Step2 inputs the differential data signal outputted by the CMOS into the LVDS deserializing module, and then respectively inputs the differential data signal into the master and slave isdse 3 through the differential input and differential output buffer (ibufds_diff_out) and the delay unit. The parallel data output by the main ISERDSE3 is input into a user logic and control state machine as the output of the LVDS deserializing module, and the parallel data output from the ISERDSE3 is only used by the state machine.

Step3 transmits the initial delay calculated in Step1 to IDELAYE3 on the data line. This ensures that the sampling point is located near the center of the eye and the deskewing algorithm is used only to fine tune each data line starting from that point. By setting the initial delay of the master and slave data lines, the acquisition point of the master data line is positioned near the center of the eye pattern, and the acquisition point of the slave data line is different from the acquisition point of the master data line by a half bit period.

The Step4 deskew algorithm increases or decreases the delay by comparing the data acquired from the main data line and the slave data line at the same time. When the data collected from the data lines are the same, which differ by half a bit period, it is indicated that the collection point is too late, and the input delay should be reduced; when the acquired data is different, indicating that the acquisition point is too early, the input delay should be increased.

(3) The RAW2RGB conversion module adopts bilinear interpolation algorithm to convert the RAW data output by the LVDS deserializing module into RGB data.

The infrared light video acquisition IP core in the FPGA core comprises: a 12C control module, a YUV2RGB color gamut conversion module and an infrared image super-resolution module. The 12C control module is used for configuring a register in the infrared sensor to enter a normal working state. The YUV2RGB color gamut conversion module is used for converting YUV422 format image output by the infrared sensor into RGB888 format image. The infrared image super-resolution module is used for stretching the video image with the resolution of 256 multiplied by 192 output by the YUV2RGB color gamut conversion module into 3840 multiplied by 2160 through a bilinear interpolation algorithm.

The work flow of the infrared light video acquisition IP core is as follows:

(1) The I2C control module configures registers in Tiny1-C through the I2C bus to enter a working mode.

(2) The YUV2RGB color gamut conversion module converts the YUV422 format to the RGB format output by Tiny1-C by the following conversion formula:

(3) The infrared image super-resolution module expands the resolution of the Tiny1-C output into 3840×2160 images with 256×192 by bilinear interpolation (Bilinear Interpolation) algorithm.

The video processing IP core module in the FPGA core comprises: and the video frame buffer module and the image fusion module. The video frame buffer module is used for buffering the image data acquired by the visible light video acquisition IP core module and the infrared video image acquisition IP core module into the DDR, and then reading out the image data buffered in the DDR through the frame synchronizing signal. The image fusion module performs pixel-level image fusion on the two images through a double-scale image fusion algorithm.

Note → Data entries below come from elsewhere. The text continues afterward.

(** A directory: what its entries list. *)
Lemma lists_dir ns (found : string -> list (list string)) l :
  node_at ns = Some DirNode -> NoDup l -> (forall x, x ∈ l <-> is_Some (node_at (ns ++ [x]))) ->
  (forall x, x ∈ l -> lists (ns ++ [x]) (found x)) -> lists ns (l ≫= found).
Proof.
  intros Hd Hnd Hl Hf. split.
  - apply NoDup_bind; [|intros x Hx; by apply Hf|done]. intros x y ns' Hx Hy Hin Hin'.
    apply (Hf x Hx) in Hin as [[k1 ->] _]. apply (Hf y Hy) in Hin' as [[k2 Hk] _].
    rewrite <- !app_assoc in Hk. apply app_inv_head in Hk. by injection Hk as -> _.
  - intros ns'. rewrite list_elem_of_bind. split.
    + intros (x & Hin & Hx). apply (Hf x Hx) in Hin as [Hp Hi]. split; [|done].
      etrans; [|exact Hp]. by eexists.
    + intros [[k ->] [i Hi]]. destruct k as [|x k]; [rewrite app_nil_r in Hi; congruence|].
      assert (x ∈ l) as Hx.
      { apply Hl. destruct k as [|y k]; [by eexists|]. exists DirNode.
        replace (ns ++ x :: y :: k) with ((ns ++ [x]) ++ y :: k) in Hi by by rewrite <- app_assoc.
        unfold at_ in Hi |- *. rewrite rev_app_distr, <- app_assoc in Hi.
        destruct (wf_ancestor f (proj1 (proj1 (proj2 (proj2 Hs)))) _ _ _ Hi) as [Hk|]; [|done].
        apply (f_equal length) in Hk. by rewrite length_rev in Hk. }
      exists x. split; [|done]. apply (Hf x Hx). split; [|by exists i].
      exists k. by rewrite <- app_assoc.
Qed.

Lemma entries_ok {E} (visit : list string -> string -> option (list string * option E)) found l acc :
  (forall x acc, x ∈ l -> visit acc x = Some (acc ++ map join_slash (found x), None)) ->
  entries visit acc l = Some (acc ++ map join_slash (l ≫= found), None).
Proof.
  revert acc. induction l as [|x l IH]; intros acc Hv; cbn [entries]; [by rewrite app_nil_r|].
  rewrite Hv by by left. rewrite IH by (intros y acc' Hy; apply Hv; by right). cbn [mbind list_bind]. by rewrite map_app, app_assoc.
Qed.

Lemma Stat_named path ns x : names_place path ns -> node_at ns = Some x -> exists info, os_Stat f path = Ok info.
Proof.
  intros (Hr & _) Hx. pose proof (proj1 (proj1 (proj2 (proj2 Hs)))) as Hwf. rewrite (Stat_at quiet f path _ Hwf Hr), Hx.
  destruct x as [|j]; [by eexists|]. destruct (wf_inode f Hwf _ _ Hx) as [[y Hy] _]. destruct (f.(inodes) !! j) as [[d t]|]; [by eexists|done].
Qed.

Lemma walk_ok h ns path info :
  (forall ns' x, node_at (ns ++ ns') = Some x -> length ns' < h) ->
  names_place path ns -> os_Stat f path = Ok info ->
  exists found, lists ns found /\ forall fuel acc, h <= fuel -> walk_ fuel acc path info = Some (acc ++ map join_slash found, None).
Proof.
  revert ns path info. induction h as [|h IH]; intros ns path info Hh (Hr & Hj & Hrel) Hst.
  all: rewrite (Stat_at quiet f path _ (proj1 (proj1 (proj2 (proj2 Hs)))) Hr) in Hst.
  all: destruct (node_at ns) as [n|] eqn:Hn; [|done].
  { specialize (Hh [] n). rewrite app_nil_r in Hh. apply Hh in Hn. cbn in Hn. lia. }
  destruct n as [|i].
  - injection Hst as <-. set (l := children f.(tree) (at_ (root_loc b) ns)).
    assert (forall x, x ∈ l <-> is_Some (node_at (ns ++ [x]))) as Hl.
    { intros x. unfold l, at_. rewrite elem_of_children, rev_app_distr. done. }
    assert (forall x, x ∈ l -> exists fx, lists (ns ++ [x]) fx /\ forall fuel acc, h <= fuel ->
      (match os_Stat f (Join path x) with
       | Err err => Some (List_fn None b acc (Join path x) (Err err))
       | Ok info => walk_ fuel acc (Join path x) info
       end) = Some (acc ++ map join_slash fx, None)) as Hx.
    { intros x [m Hm]%Hl.
      pose proof (node_normal _ _ Hm) as Hnorm. assert (normal_part x) as Hnx by (apply Forall_app in Hnorm as [_ [? _]%Forall_cons]; done).
      rewrite (Hj x Hnx). pose proof (render_place (ns ++ [x]) m Hnorm Hm) as Hp.
      destruct (Stat_named _ _ _ Hp Hm) as [info Hinfo].
      destruct (IH (ns ++ [x]) (render (rooted b) (pre b ++ ns ++ [x])) info) as (fx & Hfx & Hw); [|exact Hp|exact Hinfo|].
      - intros ns' y Hy. rewrite <- app_assoc in Hy. specialize (Hh ([x] ++ ns') y Hy). cbn in Hh. lia.
      - exists fx. split; [done|]. intros fuel acc Hf. rewrite Hinfo. by apply Hw. }
    apply choice_on in Hx as [found Hfound]; [|exact []].
    exists (l ≫= found). split.
    { apply lists_dir; [done|apply NoDup_children|done|]. intros x Hin. by apply Hfound. }
    intros [|fuel] acc Hf; [lia|]. cbn [walk IsDir negb]. unfold readDirNames, sys. rewrite Hr, quiet. cbn [path_error].
    unfold List_fn at 1. cbn [ctx_err fmap option_fmap option_map IsDir]. fold l. apply entries_ok.
    intros x acc' Hin. destruct (Hfound x Hin) as [_ Hv]. apply Hv. lia.
  - exists [ns]. split; [by eapply lists_file|]. intros [|fuel] acc Hf; [lia|]. cbn [walk].
    assert (IsDir info = false) as Hi by (destruct (f.(inodes) !! i) as [[d t]|]; by simplify_eq).
    rewrite Hi. cbn [negb]. unfold List_fn. cbn [ctx_err fmap option_fmap option_map]. rewrite Hi, Hrel; [done|]. intros ->.
    destruct Hs as (_ & _ & Hb). unfold at_ in Hn. cbn in Hn. by rewrite (proj2 (proj2 Hb)) in Hn.
Qed.

End walking.

(** The walk of a list starts at the place of the prefix. *)
Lemma List_start f b prefix :
  serves b f -> (if decide (prefix = "") then resolve f b.(config).(Root) = Ok (root_loc b) else relative prefix) ->
  exists path, (if decide (prefix <> "") then fullPath b prefix else b.(config).(Root)) = path /\
    forall x, f.(tree) !! at_ (root_loc b) (names prefix) = Some x -> names_place f b path (names prefix).
Proof.
  intros Hs Hp. eexists. split; [done|]. intros x Hx. case_decide as He.
  - subst prefix. rewrite decide_False by auto. change (names "") with (@nil string) in *. split_and!; [done| |done].
    intros y (? & ? & ? & ?). assert (clean_parts false (split_slash y) = [y]) as Hyc.
    { rewrite split_slash_plain by done. apply clean_parts_normal. by repeat constructor. }
    rewrite Join_below; [by rewrite Hyc|apply Hs|done|]. rewrite Hyc. by repeat constructor.
  - rewrite decide_True by done. rewrite fullPath_names by (apply Hs || done). eapply render_place; [done|by apply relative_names|exact Hx].
Qed.

Lemma Stat_missing f b prefix path :
  serves b f -> (if decide (prefix = "") then resolve f b.(config).(Root) = Ok (root_loc b) else relative prefix) ->
  (if decide (prefix <> "") then fullPath b prefix else b.(config).(Root)) = path ->
  f.(tree) !! at_ (root_loc b) (names prefix) = None ->
  (forall n i, n < length (names prefix) -> f.(tree) !! at_ (root_loc b) (take n (names prefix)) <> Some (FileNode i)) ->
  exists e, os_Stat f path = Err e /\ List_fn None b [] path (Err e) = ([], Some (WalkPath e)) /\ IsNotExist e = true.
Proof.
  intros Hs Hp <- Hx Hfree. assert (prefix <> "") as Hne.
  { intros ->. change (names "") with (@nil string) in Hx. unfold at_ in Hx. cbn in Hx. destruct Hs as (_ & _ & Hb). by rewrite (proj2 (proj2 Hb)) in Hx. }
  rewrite decide_False in Hp by done. rewrite decide_True by done.
  assert (os_Stat f (fullPath b prefix) = Err (mkPathError "stat" (fullPath b prefix) ENOENT)) as ->; [|by eexists].
  destruct (resolve f (fullPath b prefix)) as [l|e] eqn:Hr.
  - rewrite (Stat_at quiet f _ l (proj1 (proj1 (proj2 (proj2 Hs)))) Hr), (resolve_place_inv b prefix f l Hs Hp Hr). unfold place. by rewrite Hx.
  - unfold os_Stat. rewrite Hr. rewrite (resolve_missing f b prefix e Hs Hp); [done| |done]. intros n i Hi.
    destruct (Nat.lt_ge_cases n (length (names prefix))); [by eapply Hfree|]. rewrite take_ge in Hi by done. congruence.
Qed.

End quiet.

(** ** Requests *)

Section requests.
Context `{H : Host}.

(** The calls that change the file system. *)
Inductive request :=
  | ReqWrite (p : string) | ReqDelete (p : string) | ReqMkdir (p : string) | ReqRmdir (p : string)
  | ReqCopy (src dst : string) | ReqMove (src dst : string).

Definition paths_of (q : request) : list string :=
  match q with ReqWrite p | ReqDelete p | ReqMkdir p | ReqRmdir p => [p] | ReqCopy s d | ReqMove s d => [s; d] end.

Definition serve (fuel : nat) (ctx : context) (now : time) (f : fs) (b : Backend) (q : request) : option fs :=
  match q with
  | ReqWrite p => Some (NewWriter ctx now f b p []).1
  | ReqDelete p => Some (Delete ctx f b p).1
  | ReqMkdir p => Some (Mkdir ctx f b p).1
  | ReqRmdir p => Some (Rmdir ctx f b p).1
  | ReqCopy src dst => fst <$> Copy fuel ctx now f b src dst
  | ReqMove src dst => fst <$> Move fuel ctx now f b src dst
  end.

End requests.

(** ** Properties *)

Section properties.
Context `{H : Host}.
Lemma sftp_path_escapes_witness :
  exists s', Delete None server backend "../secret" = (s', None) /\ remote s' !! ["srv"; "secret"] = None.
Proof.
  destruct (sftp_path_escapes server backend ["srv"] "data" "secret" [x73]) as (_ & s' & Hd & Hr);
    [done|apply sftp_demo_serves|done|refine (bool_decide_eq_true_1 _ _); by vm_compute|refine (bool_decide_eq_true_1 _ _); by vm_compute|done|by vm_compute|].
  exists s'. split; [done|]. change (remote s' = delete ["srv"; "secret"] demo_tree) in Hr. rewrite Hr. apply lookup_delete_eq.
Defined.

End Demo.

The video processing IP core module work flow is as follows:

the video frame buffer module buffers visible light and infrared light images into an external DDR memory through an AXI bus, and the specific flow is as follows:

after the rising edge of the video frame synchronization signal of the Step1 write channel arrives, the write channel first-in first-out queue (First Input First Output, FIFO) is reset, waiting for valid pixel data to be written.

Step2, when the length of the data written in the FIFO is greater than the first BURST of the AXI bus, the AXI bus starts to transmit, and the image data is cached in the DDR.

After the writing of one frame of data is finished, the writing channel enters a waiting state, waits for the rising edge of a frame synchronizing signal of the next frame to come, and starts the buffer operation of the next frame.

The Step4 read channel and the write channel are operated in parallel, when the rising edge of the video frame synchronizing signal of the read channel arrives, the read channel FIFO is reset, and when the data length in the FIFO is smaller than one BURST of the AXI bus, the buffered image data in the DDR is read. After one frame of data is read, waiting for the arrival of a frame synchronizing signal of the next frame, and starting the reading operation of the next frame.

The fusion module is concretely implemented in the FPGA kernel as follows:

step1 is a detailed description of one way because the visible and infrared images are symmetrical when running the two-scale image fusion algorithm. Fig. 4 is a flow chart of one path of image data, wherein pix_data is pixel data output by the video buffering module. The pixel data can obtain gray information of the pixel after passing through a module for converting RGB into YUV, and the gray information is denoted by Y.

After Step2 obtains the gray information Y, the gray information Y is input into a line_buffer, where 34 synchronous FIFO primitive modules are instantiated by using the UltraRAM resources in the FPGA kernel, and a specific implementation flow is shown in fig. 5.

The Step3 mean filter template is shown in fig. 6, with a window size of 35 and the filter values of all 1. In the solving process of realizing the mean filtering, the FPGA kernel firstly accumulates and registers pixel values in a window according to rows, then accumulates and registers the sum of each row, and finally carries out division operation on the sum. After the filter translates one pixel, the red box area in fig. 6, where the first line moves out of the window and the 36 th line moves into the window. At this time, only the sum of 36 th row is calculated, the sum of 1 st row is subtracted from the registered sum, and the sum of 36 th row is added, namely the sum of all pixels in the current filtering window, and finally division operation is performed to obtain the current filtering result.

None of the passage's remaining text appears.